# Web scraping

All the prizemoney and numbers of winners are published on [The Lott](https://www.thelott.com/tattslotto/results).

How can we scrape this to get all the data in a format that will make analysis possible?

In [1]:
from urllib.request import urlopen

In [2]:
url = "https://www.thelott.com/tattslotto/results"

In [3]:
page = urlopen(url)

In [4]:
page

<http.client.HTTPResponse at 0x7f9550089490>

In [5]:
html_bytes = page.read()
html = html_bytes.decode("utf-8")
print(html)

<!doctype html>
<html lang="en">
<head state-context-override="vic">
    <title>TattsLotto ✓ Results | Australia&#39;s Official Lotteries |  The Lott</title>
    <meta name="keywords"/>
    <meta name="description" content="Official Site - View the latest Saturday TattsLotto results, check your ticket or search past draws at the Lott today! Safe &amp; Secure Site · Government Regulated · Australian Based · Responsible Play."/>
    <meta name="theme-color" content="#ffffff"/>
    
    <meta name="robots" content="index, follow"/>
    <meta name="viewport" content="width=device-width"/>

    

    

    


<script>
  (function() {
    let cookieStr =  decodeURIComponent(document.cookie).split(';').sort().reverse();
    var localeStr = altFind(cookieStr, function(v) {
       return v === 'locale';
    });

    let locale = (localeStr || "=").split('=')[1];

    let redirects = {"nsw":{"url":"/saturday-lotto/results","ignoreQuery":false,"path":"","search":""},"act":{"url":"/saturday-lotto/

Looking at the web page itself, we are looking for the the prize table. It includes the headings "Division", "Division Prize Pool" and "Winners"—these are the headings we are interested in for each date the lottery was drawn.

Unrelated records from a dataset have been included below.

(** [do_unaligned_access]: two aligned loads, combined. *)
Definition load_split (full_load : Z -> helper Z) (addr : Z) (op : MemOp) : helper Z :=
  let size := memop_size op in
  let addr1 := Z.land addr (tulong m (Z.lnot (size - 1))) in
  let addr2 := tulong m (addr1 + size) in
  do v <- hget;
  doing hmod (with_recur size);
  do r1 <- full_load addr1;
  do r2 <- full_load addr2;
  doing hmod (with_recur (v_recur v));
  let shift := Z.land addr (size - 1) * 8 in
  hret (Z.land (if mo_be op
                then Z.lor (u64 (Z.shiftl r1 shift)) (Z.shiftr r2 (size * 8 - shift))
                else Z.lor (Z.shiftr r1 shift) (u64 (Z.shiftl r2 (size * 8 - shift))))
               (2 ^ (size * 8) - 1)).

(** The address in host memory of a guest address. *)
Definition host_of (te : CPUTLBEntry) (addr : Z) : Z := u64 (addr + te_addend te).

Definition load_direct (mmu_idx : nat) (p : entry_ptr) (addr : Z) (op : MemOp) : helper Z :=
  do te <- read_entry mmu_idx p;
  do v <- hget;
  hret (load_memop (v_host v) (host_of te addr) op).

Definition crosses_page (addr size : Z) : bool :=
  (1 <? size) && (TARGET_PAGE_SIZE (mmu_target m) <=? page_offset addr + size - 1).

Definition read_iotlb (mmu_idx index : nat) : helper CPUIOTLBEntry :=
  do t <- mode_of mmu_idx; hlift (iotlb (desc t) !! index).

(** The access itself. *)
Definition load_access (full_load : Z -> helper Z) (mmu_idx : nat) (addr : Z) (op : MemOp)
    (p : entry_ptr) (tlb_addr : Z) : helper Z :=
  let size := memop_size op in
  if negb (page_offset tlb_addr =? 0) then
    if negb (Z.land addr (size - 1) =? 0) then load_split full_load addr op else
    do io <- read_iotlb mmu_idx (ep_index p);
    doing hwhen (has tlb_addr (TLB_WATCHPOINT m)) (check_watchpoint addr size BP_MEM_READ);
    let need_swap := (1 <? size) && has tlb_addr (TLB_BSWAP m) in
    if has tlb_addr (TLB_MMIO m) then
      fun v => r ← io_read io mmu_idx addr (op_swap need_swap op) v; Some (Returns r.1, r.2)
    else load_direct mmu_idx p addr (op_swap need_swap op)
  else if crosses_page addr size then load_split full_load addr op
  else load_direct mmu_idx p addr op.
Lemma add_subregion_run u sys begin id prio r s l :
  regions u !! id = Some r -> regions u !! sys = Some s -> id <> sys ->
  r_container r = None -> 0 <= r_size r < 2 ^ 64 ->
  insert_by_priority (<[id := placed sys begin prio r]> (regions u)) id prio (r_subregions s)
    = Some l ->
  memory_region_add_subregion_overlap sys begin id prio u =
  memory_region_transaction_commit (with_regions (fun rs => <[sys := r_with_subregions l s]>
                                     (<[id := placed sys begin prio r]> rs)) u).
Proof.
  intros Hr Hs Hne Hc Hsz Hl. unfold memory_region_add_subregion_overlap.
  erewrite bind_run by (by apply upd_region_run).
  unfold memory_region_add_subregion_common.
  erewrite bind_region by (apply lookup_insert_eq).
  erewrite bind_run.
  2:{ cbn [r_container r_with_priority]. rewrite Hc. done. }
  erewrite bind_lift by (apply get64_Some; done).
  erewrite bind_run by (apply upd_region_run, lookup_insert_eq).
  unfold memory_region_update_container_subregions. rewrite with_regions_comp.
  erewrite bind_region.
  2:{ cbn [regions with_regions]. rewrite insert_insert_eq. apply lookup_insert_eq. }
  erewrite bind_lift by done. rewrite bind_get.
  erewrite bind_region.
  2:{ cbn [regions with_regions]. rewrite !lookup_insert_ne by done. exact Hs. }
  erewrite bind_lift.
  2:{ cbn [regions with_regions]. rewrite insert_insert_eq. exact Hl. }
  erewrite bind_run.
  2:{ apply upd_region_run. cbn [regions with_regions]. rewrite !lookup_insert_ne by done. exact Hs. }
  f_equal. unfold with_regions. cbn. by rewrite insert_insert_eq.
Qed.
Lemma in_area_range addr n x :
  0 <= addr -> 0 <= n -> addr + n <= 2 ^ 64 -> uint 64 x ->
  in_area addr n x = (addr <=? x) && (x <? addr + n).
Proof.
  intros Ha Hn Hfit Hx. unfold in_area, uint in *. destruct (Z.le_gt_cases addr x).
  - rewrite wrap_id by (unfold uint; lia). rewrite (proj2 (Z.leb_le addr x)) by done. cbn.
    destruct (Z.ltb_spec (x - addr) n), (Z.ltb_spec x (addr + n)); try done; lia.
  - rewrite (proj2 (Z.leb_gt addr x)) by done. cbn. apply Z.ltb_ge. unfold wrap.
    rewrite <- (Z_mod_plus_full (x - addr) 1), Z.mod_small by lia. lia.
Qed.

(** The block has the bytes that were written after it was mapped. *)
Lemma part_written u u1 u' addr n perms bytes :
  wf u -> part_added u u1 addr n perms (fun _ => Some (Ram perms 0)) -> inv user u' ->
  0 <= addr -> addr + n <= 2 ^ 64 -> Z.of_nat (length bytes) = n ->
  mem_equiv u1 u' -> cells_written u1 u' addr bytes ->
  part_added u u' addr n perms (fun x => Some (Ram perms (bytes !!! Z.to_nat (x - addr)))).
Proof.
  intros Hwf Hpa Hinv Ha Hfit Hlen Heq Hw. pose proof (inv_wf _ _ Hinv) as Hwf'. constructor.
  - done.
  - intros x. destruct (decide (0 <= x < 2 ^ 64)) as [Hx|Hx].
    + rewrite (Hw x Hx), Hlen, (pa_cells _ _ _ _ _ _ Hpa x), in_area_range by (done || lia).
      case_if; [|done]. by rewrite wrap_id by (unfold uint; lia).
    + rewrite !cell_at_outside by done. case_if; [lia|done].
  - intros v id r Hrc Hlo Hhi. eapply recut_equiv; [|exact Heq]. by apply Hpa.
  - destruct (pa_block _ _ _ _ _ _ Hpa) as (id & r & Hf & Hr & ? & ? & ? & ?).
    destruct (ro_equiv_lookup _ _ id r (me_regions _ _ Heq) Hr) as [ro Hr'].
    exists id, (r_with_readonly ro r). by rewrite (find_block_equiv u1).
  - intros x id r Hf Hr.
    destruct (pa_keep _ _ _ _ _ _ Hpa x id r Hf Hr) as (Hf1 & ro & Hr1).
    destruct (ro_equiv_lookup _ _ id _ (me_regions _ _ Heq) Hr1) as [ro' Hr'].
    split; [by rewrite (find_block_equiv u1)|]. by exists ro'.
  - intros x Hx. rewrite (find_block_equiv u1) by done. by apply Hpa.
  - rewrite (me_mapped _ _ Heq). apply Hpa.
  - destruct (pa_config _ _ _ _ _ _ Hpa), (me_config _ _ Heq). constructor; congruence.
  - etrans; [apply Hpa|apply Heq].
Qed.
(** Setting the permissions of a block of RAM. *)
Lemma set_perms_ok u id r perms :
  inv user u -> id ∈ mapped_blocks u -> regions u !! id = Some r -> r_ram r = true ->
  0 <= perms <= UC_PROT_ALL ->
  exists u', (_ ← upd_region id (r_with_perms perms);
              memory_region_set_readonly id (Z.land perms UC_PROT_WRITE =? 0)) u = Some (tt, u') /\
    round user u u' id r (r_addr r) (r_size r) (set_perms perms) (length (mapped_blocks u)).
Proof.
  intros [Hwf Hh Hroom] Hin Hr Hram Hp. pose proof (remove_block_ok u id r Hwf Hin Hr) as Hok.
  set (ro := Z.land perms UC_PROT_WRITE =? 0). set (rp := r_with_perms perms r).
  set (r' := r_with_readonly ro rp). set (u' := with_regions <[id := r']> u).
  assert (block_ok u r') as Hok'.
  { destruct Hok. constructor; try done; cbn. by intros _ ?%Z.eqb_eq. }
  assert (wf u') as Hwf' by by apply (wf_update u id r).
  exists u'. split.
  - erewrite bind_run by (by apply upd_region_run). unfold memory_region_set_readonly.
    erewrite bind_region by apply lookup_insert_eq. fold rp.
    destruct (Bool.eqb_spec (r_readonly rp) ro) as [E|]; cbn [negb when].
    + unfold mret, M_ret, u', r'. rewrite <- E. by destruct r.
    + erewrite bind_run by apply set_region_run. change (r_enabled rp) with (r_enabled r).
      rewrite (bo_enabled _ _ Hok). cbn [when]. rewrite with_regions_comp.
      pose proof (commit_layout u' Hwf') as Hc. rewrite decide_True in Hc by exact Hroom.
      unfold u', with_regions in Hc |- *. cbn. rewrite insert_insert_eq. exact Hc.
  - assert (forall y b, ram_block u' y b -> ram_block u y b) as Hblk.
    { intros y b [Hy (ry & Hry & Hb)]. split; [done|]. cbn [u' regions with_regions] in Hry.
      destruct (decide (y = id)) as [-> |].
      - rewrite lookup_insert_eq in Hry. simplify_eq. eauto.
      - rewrite lookup_insert_ne in Hry by done. eauto. }
    constructor; try done.
    + split; [done| |exact Hroom].
      constructor; intros y b Hb%Hblk; try (by eapply Hh). intros y' b' Hb'%Hblk. by eapply Hh.
    + intros y ry Hy Hry. destruct (decide (y = id)) as [-> |Hne].
      * right. cbn [u' regions with_regions] in Hry. rewrite lookup_insert_eq in Hry.
        injection Hry as <-. cbn. lia.
      * left. cbn [u' regions with_regions] in Hry. rewrite lookup_insert_ne in Hry by done. eauto 10.
    + intros x. unfold cell_at. rewrite (find_block_update u id r r') by done.
      rewrite between_holds. destruct (find_block u x) as [y|] eqn:Hf; [|by destruct (holds r x)].
      pose proof Hf as (ry & Hy & Hry & Hhy & _)%(find_block_region u Hwf).
      cbn [mbind option_bind u' regions with_regions]. rewrite Hry. cbn [mbind option_bind].
      destruct (holds r x) eqn:Hhx.
      * assert (y = id) as -> by (by eapply (block_unique u Hwf)). rewrite lookup_insert_eq.
        assert (ry = r) as -> by congruence. cbn [mbind option_bind]. unfold cell_of. cbn.
        rewrite Hram. by destruct (r_ram_block r).
      * rewrite lookup_insert_ne, Hry; [done|]. intros <-. congruence.
Qed.

Lemma bind_two {A} (m1 m2 : M unit) (k : unit -> M A) u u' :
  (_ ← m1; m2) u = Some (tt, u') -> (_ ← m1; x ← m2; k x) u = k tt u'.
Proof. unfold mbind, M_bind. destruct (m1 u) as [[[] v]|]; [|done]. by intros ->. Qed.

Lemma recut_trans u u1 u' id r y ry :
  recut u u1 id r -> recut u1 u' y ry -> r_addr r <= r_addr ry ->
  r_addr ry + r_size ry <= r_addr r + r_size r -> recut u u' id r.
Proof.
  intros H1 H2 Hlo Hhi z rz Hz Hrz.
  destruct (H2 z rz Hz Hrz) as [(Hz1 & _ & r1 & Hr1 & Ea & Es)|]; [|right; lia].
  rewrite <- Ea, <- Es. by apply H1.
Qed.

Lemma round_count u u' id r addr len f c c' :
  round user u u' id r addr len f c -> (c <= c')%nat -> round user u u' id r addr len f c'.
Proof. intros [] Hle. constructor; try done. lia. Qed.

Lemma protect_round u id r addr len perms :
  inv user u -> room u (pieces r addr (addr + len) false + pred (length (mapped_blocks u))) ->
  find_block u addr = Some id -> regions u !! id = Some r ->
  r_ram r = true -> (target_page_size u | addr) -> (target_page_size u | len) ->
  0 < len -> addr + len <= r_addr r + r_size r -> (at_top r -> r_addr r = addr) ->
  0 <= perms <= UC_PROT_ALL ->
  let split := split_region os_alloc mmio_cb_read malloc_ok
                 (uc_mem_unmap os_alloc mmio_cb_read malloc_ok) r addr len false in
  (exists u1 y now u', split u = Some (true, u1) /\
    memory_mapping addr u1 = Some (Some y, u1) /\ regions u1 !! y = Some now /\
    r_perms now = r_perms r /\
    (_ ← upd_region y (r_with_perms perms);
     memory_region_set_readonly y (Z.land perms UC_PROT_WRITE =? 0)) u1 = Some (tt, u') /\
    round user u u' id r addr (part r len) (set_perms perms)
      (pieces r addr (addr + len) false + pred (length (mapped_blocks u)))) \/
  (exists u', split u = Some (false, u') /\ broken user u u' id r /\
    refused os_alloc malloc_ok).
Proof.
  intros Hinv Hroom Hf Hr Hram Hda Hdl Hlen Hfit Htop Hp split.
  pose proof (inv_wf _ _ Hinv) as Hwf.
  pose proof Hf as (r' & Hin & Hr' & Hh & Hok)%(find_block_region u Hwf).
  assert (r' = r) as -> by congruence. pose proof Hh as Hh'%holds_spec.
  pose proof (bo_addr _ _ Hok). pose proof (bo_fits _ _ Hok). unfold part.
  destruct (decide (len = r_size r \/ at_top r)) as [Hw|Hw].
  - assert (addr = r_addr r) as -> by (destruct Hw; [lia|by symmetry; auto]).
    assert ((if decide (at_top r) then r_size r else len) = r_size r) as ->
      by (case_decide; [done|by destruct Hw]).
    destruct (set_perms_ok u id r perms) as (u' & Hrun & Hrd); try done.
    left. exists u, id, r, u'.
    split_and!; [|rewrite <- Hf; apply memory_mapping_ok; [done|lia]|done..|].
    + pose proof (split_whole os_alloc mmio_cb_read malloc_ok
        (uc_mem_unmap os_alloc mmio_cb_read malloc_ok) u r len false Hok Hw) as Hs.
      by rewrite Hram in Hs.
    + eapply round_count; [exact Hrd|]. unfold pieces. lia.
  - assert (~ at_top r) as Hnt by tauto. rewrite decide_False by done.
    destruct (uc_mem_unmap_block 2 u id r Hwf (inv_room _ _ Hinv) Hin Hr) as (u0 & Hun & Hrm).
    pose proof (bo_kind _ _ Hok) as Hk. rewrite Hram in Hk. destruct Hk as (b & Hb & Hmax & _).
    destruct (split_region_ok os_alloc user mmio_cb_read malloc_ok
      (uc_mem_unmap os_alloc mmio_cb_read malloc_ok) u u0 id r b addr len false)
      as [(u1 & Hrun & Hcut & Hblk)|Hfail]; try done; [by apply (below_top u)|lia|lia| |by right].
    destruct (Hblk eq_refl) as (y & ry & Hfy & Hry & Ea & Es & Ep & Hramy). clear Hblk.
    pose proof (inv_wf _ _ (cu_inv _ _ _ _ _ _ _ _ Hcut)) as Hwf1.
    destruct (set_perms_ok u1 y ry perms) as (u' & Hset & Hrd); try done; [apply Hcut|..].
    { by apply find_block_Some in Hfy as [? _]. }
    left. exists u1, y, ry, u'. split_and!; try done.
    { rewrite <- Hfy. apply memory_mapping_ok; [done|lia]. }
    rewrite Ea, Es in Hrd. destruct Hrd as [Hi Hrc Hcf Hfl Hcells Hcnt].
    destruct (cu_config _ _ _ _ _ _ _ _ Hcut), Hcf. constructor.
    + done.
    + eapply recut_trans; [apply Hcut|exact Hrc|lia..].
    + constructor; congruence.
    + etrans; [apply Hcut|done].
    + intros x. rewrite (Hcells x), (cu_cells _ _ _ _ _ _ _ _ Hcut x), back_after_kept by lia. done.
    + by rewrite <- (cu_count _ _ _ _ _ _ _ _ Hcut).
Qed.

(** Execution permission is taken from a cell of the range. *)
Definition loses_exec (u : uc_struct) (a n perms : Z) : Prop :=
  Z.land perms UC_PROT_EXEC = 0 /\
  exists x p b, a <= x < a + n /\ cell_at u x = Some (Ram p b) /\ Z.land p UC_PROT_EXEC <> 0.
(** [debug_println(time_t t)]. *)
Definition debug_println_time (t : Z) : M unit :=
  debug_print_time t ;;; debug_println.

End PrintTime.

(** ** The wire format, as the transmitter is to fill it *)

(** The signature of the newer variant: 0xfe, then "TIME". *)
Definition signature : list byte := [xfe; x54; x49; x4d; x45].

(** Modelled from the spec: the transmitter is a separate program and not
    part of the sketch.  The 32-byte packet follows the wire-format table
    (section 6): the signature at offsets 0-4, the 16-bit [year] word with
    its low byte at offset 5 and its high byte at offset 6, month, day,
    hour, minute and second as single bytes at offsets 7-11, the raw
    weekday at offset 12; the 19 bytes left are zero. *)
Definition encode (year month day hour minute second wday : Z) : list byte :=
  signature ++
  [z2b year; z2b (Z.shiftr year 8);
   z2b month; z2b day; z2b hour; z2b minute; z2b second; z2b wday] ++
  repeat x00 19.

(** The signature of the older variant: "tim". *)
Definition old_signature : list byte := [x74; x69; x6d].

(** Modelled from the spec: the 10-byte packet of the older variant
    (section 6): "tim" at offsets 0-2, the [year] word with its high byte
    at offset 3 and its low byte at offset 4, month, day, hour, minute and
    second as single bytes at offsets 5-9. *)
Definition old_encode (year month day hour minute second : Z) : list byte :=
  old_signature ++
  [z2b (Z.shiftr year 8); z2b year;
   z2b month; z2b day; z2b hour; z2b minute; z2b second].

(** A world at start-up: the global buffer is zeroed, the radio is idle,
    nothing has happened yet. *)
Definition boot (size : nat) (av : list bool) (ms : list Z)
           (rx : list (list byte)) (t0 : Z) : World :=
  mkWorld av ms rx false (repeat x00 size) t0 [].

(** ** Vocabulary of the statements *)

(** The world an outcome carries. *)
Definition world_of {A} (o : outcome A) : World :=
  match o with
  | Done _ w => w
  | Pending w => w
  end.

(** [w] with the events [evs] added to its record. *)
Definition add_events (evs : list event) (w : World) : World :=
  mkWorld (avail_in w) (millis_in w) (rx_in w) (listening w) (payload w)
          (rtc w) (trace w ++ evs).

(** The world once [RTC.set(t)] has been made in [w]. *)
Definition rtc_written (t : Z) (w : World) : World :=
  mkWorld (avail_in w) (millis_in w) (rx_in w) (listening w) (payload w) t
          (trace w ++ [RtcSet t]).

(** Number of [RTC.set] calls in a record of events. *)
Fixpoint rtc_sets (tr : list event) : nat :=
  match tr with
  | [] => 0
  | RtcSet _ :: rest => S (rtc_sets rest)
  | _ :: rest => rtc_sets rest
  end.

(** The events of [flash_led]. *)
Fixpoint flash_events (n : nat) (onms offms : Z) : list event :=
  match n with
  | O => []
  | S k => [DigitalWrite PIN_LED true; Delay (to_ulong onms);
            DigitalWrite PIN_LED false; Delay (to_ulong offms)]
           ++ flash_events k onms offms
  end.

(** A world whose buffer holds [p] and where nothing has happened yet. *)
Definition holding (p : list byte) (t0 : Z) : World :=
  mkWorld [] [] [] false p t0 [].

(** The packet of the scenario, carrying the year word 0x0032. *)
Definition scenario_packet : list byte :=
  [xfe; x54; x49; x4d; x45; x32; x00; x07; x18; x0a; x1e; x00; x03]
  ++ repeat x00 19.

I found a reference to the `thelott.com` API on https://github.com/ShawInnes/coding-challenge and others. Pivoting to try POST requests to this API and understanding whether it continues to be available.

The page on [Geeks for Geeks](https://www.geeksforgeeks.org/get-post-requests-using-python/) covers making GET and POST requests using Python, so we will try that. A specific exammple of the API is on [StackOverflow](https://stackoverflow.com/questions/56659895/json-post-import), but this example does not use Python.

In [1]:
import requests

First try with a Google API.

In [2]:
# api endpoint
URL = "http://maps.googleapis.com/maps/api/geocode/json"

In [3]:
# location given here
location = "delhi technological university"
  
# defining a params dict for the parameters to be sent to the API
PARAMS = {'address':location}

Send the request to the API. This is a GET request.

In [4]:
# sending get request and saving the response as response object
r = requests.get(url = URL, params = PARAMS)

In [5]:
r

<Response [200]>

In [6]:
# extracting data in json format
data = r.json()

In [7]:
data

{'error_message': 'You must use an API key to authenticate each request to Google Maps Platform APIs. For additional information, please refer to http://g.co/dev/maps-no-account',
 'results': [],
 'status': 'REQUEST_DENIED'}

So I got to the API but did not have the API key which was needed for authentication.

Now let's try a POST request.

In [12]:
# importing the requests library
import requests
  
# defining the api-endpoint 
API_ENDPOINT = "https://pastebin.com/api/api_post.php"
  
# your API key here
API_KEY = "1MVlLdnUkXgKn-qaBqV9lBACXRtCgLWn"
  
# your source code here
source_code = '''
print("Hello, world!")
a = 1
b = 2
print(a + b)
'''
  
# data to be sent to api
data = {'api_dev_key': API_KEY,
        'api_option': 'paste',
        'api_paste_code': source_code,
        'api_paste_format': 'python'}
  

In [13]:
# sending post request and saving response as response object
r = requests.post(url = API_ENDPOINT, data = data)
  
# extracting response text 
pastebin_url = r.text
print("The pastebin URL is:%s"%pastebin_url)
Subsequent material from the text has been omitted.